**Instructions to follow**
Whenever the string "PyFloat" turns up in a line of the data below, copy that line.

Records from a data source
========================

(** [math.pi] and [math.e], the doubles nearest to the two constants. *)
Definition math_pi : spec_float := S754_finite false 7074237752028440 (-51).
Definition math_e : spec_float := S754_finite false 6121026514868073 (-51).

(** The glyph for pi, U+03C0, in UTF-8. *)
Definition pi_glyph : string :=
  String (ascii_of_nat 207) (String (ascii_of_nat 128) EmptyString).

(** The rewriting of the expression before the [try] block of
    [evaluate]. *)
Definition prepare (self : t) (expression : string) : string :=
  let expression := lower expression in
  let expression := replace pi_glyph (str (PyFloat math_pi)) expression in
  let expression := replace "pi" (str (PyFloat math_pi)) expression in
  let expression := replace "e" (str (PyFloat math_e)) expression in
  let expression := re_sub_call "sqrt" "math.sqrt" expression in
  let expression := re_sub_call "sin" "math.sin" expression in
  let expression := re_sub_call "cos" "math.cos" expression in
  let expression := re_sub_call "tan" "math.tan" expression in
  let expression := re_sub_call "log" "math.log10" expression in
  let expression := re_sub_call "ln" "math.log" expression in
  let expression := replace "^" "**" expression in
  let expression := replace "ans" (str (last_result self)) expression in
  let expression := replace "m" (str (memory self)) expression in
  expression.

========================

**Completed task**
  let expression := replace pi_glyph (str (PyFloat math_pi)) expression in
  let expression := replace "pi" (str (PyFloat math_pi)) expression in
  let expression := replace "e" (str (PyFloat math_e)) expression in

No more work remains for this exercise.